**ABOUT THIS TASK**
Produce the records below again, word for word, but stop after the line that contains "[message_wire] of the".

+++

(* ===== verification/PbMessageEncode.v ===== *)
(** * nanopb: the encoder writes the wire format

    [pb_encode] on a structure in memory, with a stream that has room, writes the encoding
    [message_wire] of the message the structure holds, and nothing else. The judgement
    [emits] says so of a function of the encoder, on a counting stream as well as on a memory
    stream: a submessage is encoded twice, to learn its length and to write it. *)
From S2P Require Export PbMessage PbEncodeSafe.

Lemma write_bytes_app h a l1 l2 :
  write_bytes h a (l1 ++ l2)
  = match write_bytes h a l1 with
    | Some h1 => write_bytes h1 (a + Z.of_nat (length l1)) l2
    | None => None
    end.
Proof.
  revert h a. induction l1 as [|b l1 IH]; intros h a; simpl; [by rewrite Z.add_0_r|].
  destruct (h !! a); [|done]. rewrite IH. case_match; [|done]. f_equal. lia.
Qed.

Lemma read_bytes_lookup h p n l i b :
  read_bytes h p n = Some l -> l !! i = Some b -> h !! (p + Z.of_nat i) = Some b.
Proof.
  intros H Hi. pose proof (read_bytes_length _ _ _ _ H) as Hlen.
  apply (mem_at_lookup h p l); [|done]. unfold mem_at. by rewrite Hlen.
Qed.

Lemma read_bytes_app h p l1 l2 :
  read_bytes h p (length l1 + length l2) = Some (l1 ++ l2) <->
  read_bytes h p (length l1) = Some l1
  /\ read_bytes h (p + Z.of_nat (length l1)) (length l2) = Some l2.
Proof.
  pose proof (mem_at_app h p l1 l2) as H. unfold mem_at in H. by rewrite length_app in H.
Qed.

Lemma read_bytes_size h p n l : read_bytes h p n = Some l -> (n <= size h)%nat.
Proof.
  revert h p l. induction n as [|n IH]; intros h p l; [lia|]. simpl.
  destruct (h !! p) as [b|] eqn:Hb; [|done].
  destruct (read_bytes h (p + 1) n) eqn:E; [|done]. intros _.
  rewrite (read_bytes_agree h (delete p h) (p + 1) n) in E.
  - apply IH in E. rewrite map_size_delete, Hb in E. simpl in E.
    assert (size h <> 0%nat) by (intros ->%map_size_empty_inv; done). lia.
  - intros x Hx. by rewrite lookup_delete_ne by lia.
Qed.

Lemma le_combine_u64 l : bytes l -> (length l <= 8)%nat -> 0 <= le_combine l < 2 ^ 64.
Proof.
  intros Hl Hn. pose proof (le_combine_range l Hl).
  pose proof (Z.pow_le_mono_r 2 (8 * Z.of_nat (length l)) 64). lia.
Qed.

Lemma to_signed_s64 w z : 0 < w <= 64 -> - 2 ^ 63 <= to_signed w z < 2 ^ 63.
Proof.
  intros Hw. pose proof (to_signed_range w z).
  pose proof (Z.pow_le_mono_r 2 (w - 1) 63). lia.
Qed.

(** ** What a structure in memory holds is typed *)

Lemma num_of_ok f l :
  size_ok f = true -> is_packable f = true -> bytes l -> length l = Z.to_nat (data_size f) ->
  num_ok f (num_of f l) = true.
Proof.
  intros Hs Hp Hl Hlen. pose proof (data_size_pos f Hs) as Hn.
  pose proof (le_combine_range l Hl) as Hr. rewrite Hlen, Z2Nat.id in Hr by lia.
  unfold num_ok, num_of. destruct (has_ltype f PB_LTYPE_BOOL).
  - by case_bool.
  - destruct (has_ltype f PB_LTYPE_VARINT || has_ltype f PB_LTYPE_SVARINT).
    + pose proof (to_signed_range (8 * data_size f) (le_combine l)).
      apply andb_true_iff. rewrite Z.leb_le, Z.ltb_lt. lia.
    + apply andb_true_iff. rewrite Z.leb_le, Z.ltb_lt. lia.
Qed.

Lemma bytes_forallb l : bytes l <-> forallb (fun b => (0 <=? b) && (b <? 256)) l = true.
Proof.
  unfold bytes. rewrite forallb_forall, Forall_forall. split; intros H x Hx.
  - apply list_elem_of_In, H in Hx. unfold is_byte in Hx. apply andb_true_iff.
    rewrite Z.leb_le, Z.ltb_lt. lia.
  - apply list_elem_of_In, H, andb_true_iff in Hx. rewrite Z.leb_le, Z.ltb_lt in Hx. done.
Qed.

Lemma until_zero_spec l s :
  until_zero l = Some s -> exists r, l = s ++ 0 :: r /\ Forall (fun b => b <> 0) s.
Proof.
  revert s. induction l as [|b l IH]; intros s; [done|]. simpl. case_bool.
  - intros [= <-]. subst b. by exists l.
  - destruct (until_zero l) as [s'|]; [|done]. intros [= <-].
    destruct (IH s' eq_refl) as (r & -> & Hs). exists r. split; [done|]. by constructor.
Qed.

Section Typed.
Context (E : pb_env) (c : cstate) (Hc : bytes_heap c).

Lemma value_at_typed sub tsub f p v :
  size_ok f = true ->
  (PB_LTYPE (type f) = PB_LTYPE_SUBMESSAGE ->
   forall m, sub (ptr f) p = Some m -> tsub (ptr f) m = true) ->
  value_at (heap c) sub f p = Some v -> typed tsub f v = true.
Proof.
  intros Hs Hsub. pose proof (data_size_pos f Hs) as Hn. unfold value_at.
  destruct (is_packable f) eqn:Epk.
  { destruct (read_bytes _ _ _) as [l|] eqn:El; [|done]. intros [= <-]. simpl. rewrite Epk. simpl.
    pose proof (read_bytes_length _ _ _ _ El). apply read_bytes_bytes in El; [|done].
    by apply num_of_ok. }
  destruct (has_ltype f PB_LTYPE_BYTES) eqn:Eb.
  { destruct (read_bytes _ p _) as [l0|] eqn:E0; [|done]. simpl. case_bool; [|done].
    destruct (read_bytes _ (p + _) _) as [l|] eqn:El; [|done]. intros [= <-]. simpl.
    rewrite Epk. unfold str_ok. rewrite Eb. simpl. apply andb_true_iff. split.
    - apply bytes_forallb. by eapply read_bytes_bytes.
    - apply Z.leb_le. apply read_bytes_length in El. rewrite El.
      pose proof (le_combine_range l0 (read_bytes_bytes _ _ _ _ Hc E0)). lia. }
  destruct (has_ltype f PB_LTYPE_STRING) eqn:Es.
  { destruct (read_bytes _ _ _) as [l|] eqn:El; [|done]. simpl.
    destruct (until_zero l) as [s|] eqn:Eu; [|done]. intros [= <-]. simpl. rewrite Epk. unfold str_ok.
    rewrite Eb, Es. apply until_zero_spec in Eu as (r & -> & Hnz).
    pose proof (read_bytes_length _ _ _ _ El) as Hlen. rewrite length_app in Hlen. simpl in Hlen.
    apply read_bytes_bytes in El; [|done]. apply bytes_app in El as [Hb _]. simpl.
    rewrite !andb_true_iff. split_and!; [by apply bytes_forallb|apply Z.ltb_lt; lia|].
    apply forallb_forall. intros x Hx%list_elem_of_In. rewrite Forall_forall in Hnz.
    apply negb_true_iff, Z.eqb_neq. auto. }
  destruct (has_ltype f PB_LTYPE_FIXED_LENGTH_BYTES) eqn:Ef.
  { destruct (read_bytes _ _ _) as [l|] eqn:El; [|done]. intros [= <-]. simpl. rewrite Epk. unfold str_ok.
    rewrite Eb, Es, Ef. simpl. apply andb_true_iff. split.
    - apply bytes_forallb. by eapply read_bytes_bytes.
    - apply read_bytes_length in El. apply Z.eqb_eq. lia. }
  destruct (has_ltype f PB_LTYPE_SUBMESSAGE) eqn:Em; [|done].
  destruct (sub (ptr f) p) as [m|]; [|done]. intros [= <-]. simpl. rewrite Em. simpl.
  apply Z.eqb_eq in Em. auto.
Qed.

Lemma values_at_typed sub tsub f p vs :
  size_ok f = true -> presence_ok f = true ->
  (PB_LTYPE (type f) = PB_LTYPE_SUBMESSAGE ->
   forall q m, sub (ptr f) q = Some m -> tsub (ptr f) m = true) ->
  values_at (heap c) sub f p = Some vs ->
  count_ok f (length vs) && forallb (typed tsub f) vs = true.
Proof.
  intros Hs Hp Hsub. unfold values_at, count_ok.
  destruct (presence_cases f Hp) as [(-> & _ & _)|[(-> & -> & _ & _)|(-> & -> & -> & _ & Ha & _)]].
  - destruct (value_at _ _ _ _) as [v|] eqn:Ev; [|done]. intros [= <-]. simpl.
    rewrite andb_true_r. eapply value_at_typed; [done| |exact Ev]. eauto.
  - destruct (heap c !! _) as [b|]; [|done]. simpl. case_bool; [by intros [= <-]|].
    destruct (value_at _ _ _ _) as [v|] eqn:Ev; [|done]. intros [= <-]. simpl.
    rewrite andb_true_r. eapply value_at_typed; [done| |exact Ev]. eauto.
  - destruct (read_bytes _ _ _) as [l|]; [|done]. simpl. case_bool; [|done].
    intros Hm%mapM_Some. pose proof (Forall2_length _ _ _ Hm) as Hlen. rewrite length_seq in Hlen.
    apply andb_true_iff. split; [apply Z.leb_le; lia|].
    apply forallb_forall. intros v Hv%list_elem_of_In.
    apply list_elem_of_lookup in Hv as [i Hi].
    destruct (Forall2_lookup_r _ _ _ _ _ Hm Hi) as (k & _ & Hk).
    eapply value_at_typed; [done| |exact Hk]. eauto.
Qed.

+++

**OUTPUT FOR THIS EXERCISE**
(* ===== verification/PbMessageEncode.v ===== *)
(** * nanopb: the encoder writes the wire format

    [pb_encode] on a structure in memory, with a stream that has room, writes the encoding
    [message_wire] of the message the structure holds, and nothing else. The judgement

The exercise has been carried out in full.